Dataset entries
Lemma completed_run_clears_worker_witness :
  exists r w',
    @main five_steps start = (inr r, w') /\ bob w' = ∅.
Proof.
  assert (Hn : (0 < n_episodes)%nat) by (unfold n_episodes; lia).
  assert (Hm : (0 < max_steps)%nat) by (unfold max_steps; lia).
  destruct (@training_progress five_steps five_steps_reset_total
              five_steps_step_total five_steps_sampler_total
              n_episodes max_steps start (Some theta0) Hn Hm eq_refl
              (initial_fresh _ _ _))
    as (r & w' & H).
  destruct (@completed_run_clears_worker five_steps _ _ _ _ _ H) as [Hb _].
  exists r, w'. split; [exact H | exact Hb].
Defined.

Lemma summary_is_mean_and_max_witness :
  exists avg mx w',
    @main five_steps start = (inr (avg, mx), w') /\
    avg = Some (Rsum (total_rewards w') / INR (length (total_rewards w'))) /\
    In mx (total_rewards w').
Proof.
  assert (Hn : (0 < n_episodes)%nat) by (unfold n_episodes; lia).
  assert (Hm : (0 < max_steps)%nat) by (unfold max_steps; lia).
  destruct (@training_progress five_steps five_steps_reset_total
              five_steps_step_total five_steps_sampler_total
              n_episodes max_steps start (Some theta0) Hn Hm eq_refl
              (initial_fresh _ _ _))
    as ([avg mx] & w' & H).
  destruct (@summary_is_mean_and_max five_steps _ _ _ _ _ _ H)
    as (Havg & Hin & _).
  exists avg, mx, w'. split; [exact H|]. split; [exact Havg | exact Hin].
Defined.

Lemma rewards_recorded_before_done_check_witness :
  exists wb,
    @rollout five_steps max_steps sent = (inr tt, wb) /\
    episode_raw_rewards wb <> [].
Proof.
  destruct (@rollout_progress five_steps five_steps_reset_total
              five_steps_step_total five_steps_sampler_total
              max_steps sent sent_resident) as (wb & Hro & _).
  destruct (@rewards_recorded_before_done_check five_steps _ _ Hro)
    as (evs & _ & _ & _ & _ & Hne & _).
  exists wb. split; [exact Hro | exact Hne].
Defined.


End Runs.

(** ** More about the returns and their normalisation *)

Section Returns.
Import Num.
Local Open Scope R_scope.

Lemma Rsum_imap_scale (c : R) (l : list R) : forall f g : nat -> R -> R,
  (forall i x, f i x = c * g i x) ->
  Rsum (imap f l) = c * Rsum (imap g l).
Proof.
  induction l as [|x l IH]; intros f g Hfg; simpl; [lra|].
  rewrite (IH (f ∘ S) (g ∘ S)) by (intros i y; apply Hfg).
  rewrite Hfg. lra.
Qed.

Lemma discounted_sum_cons gamma r rs :
  Spec.discounted_sum gamma (r :: rs) = r + gamma * Spec.discounted_sum gamma rs.
Proof.
  unfold Spec.discounted_sum. simpl.
  rewrite (Rsum_imap_scale gamma rs _ (fun i r => gamma ^ i * r)).
  - lra.
  - intros i x. simpl. lra.
Qed.
Lemma backup_fails_on_read_only_disk_witness :
  fst (createBackup (str "acme") (str "widgets") [example_v1_0] (mkOptions None None)
         example_world_read_only) = Ok None
  /\ cwd (snd (createBackup (str "acme") (str "widgets") [example_v1_0]
                 (mkOptions None None) example_world_read_only))
     = cwd example_world_read_only
  /\ fst (createBackupIndex example_size example_world_read_only) = Ok None
  /\ cwd (snd (createBackupIndex example_size example_world_read_only))
     = cwd example_world_read_only.
Proof.
  apply (backup_fails_on_read_only_disk example_size (str "acme") (str "widgets")
           [example_v1_0] (mkOptions None None) example_world_read_only).
  reflexivity.
Defined.

(** ** What the index lists *)

Lemma backupFilesOf_entries stat_size dir w files w' :
  backupFilesOf stat_size dir w = (Ok files, w') -> Forall (entry_of dir) files.
Proof.
  unfold backupFilesOf. intros H.
  apply bind_Ok in H as [names [w1 [_ H]]].
  revert H. apply for_each_preserves_in; [|constructor].
  intros file acc v acc' v' I Hacc B.
  apply bind_Ok in B as [n [v1 [_ B]]]. injection B as <- _.
  apply Forall_app. split; [exact Hacc|].
  constructor; [|constructor].
  apply filter_In in I as [_ I]. now split.
Qed.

■ **REQUIREMENT**
Each line above with the string "constructor" should be reported in full.

■ **EXERCISE ANSWER**
  revert H. apply for_each_preserves_in; [|constructor].
  constructor; [|constructor].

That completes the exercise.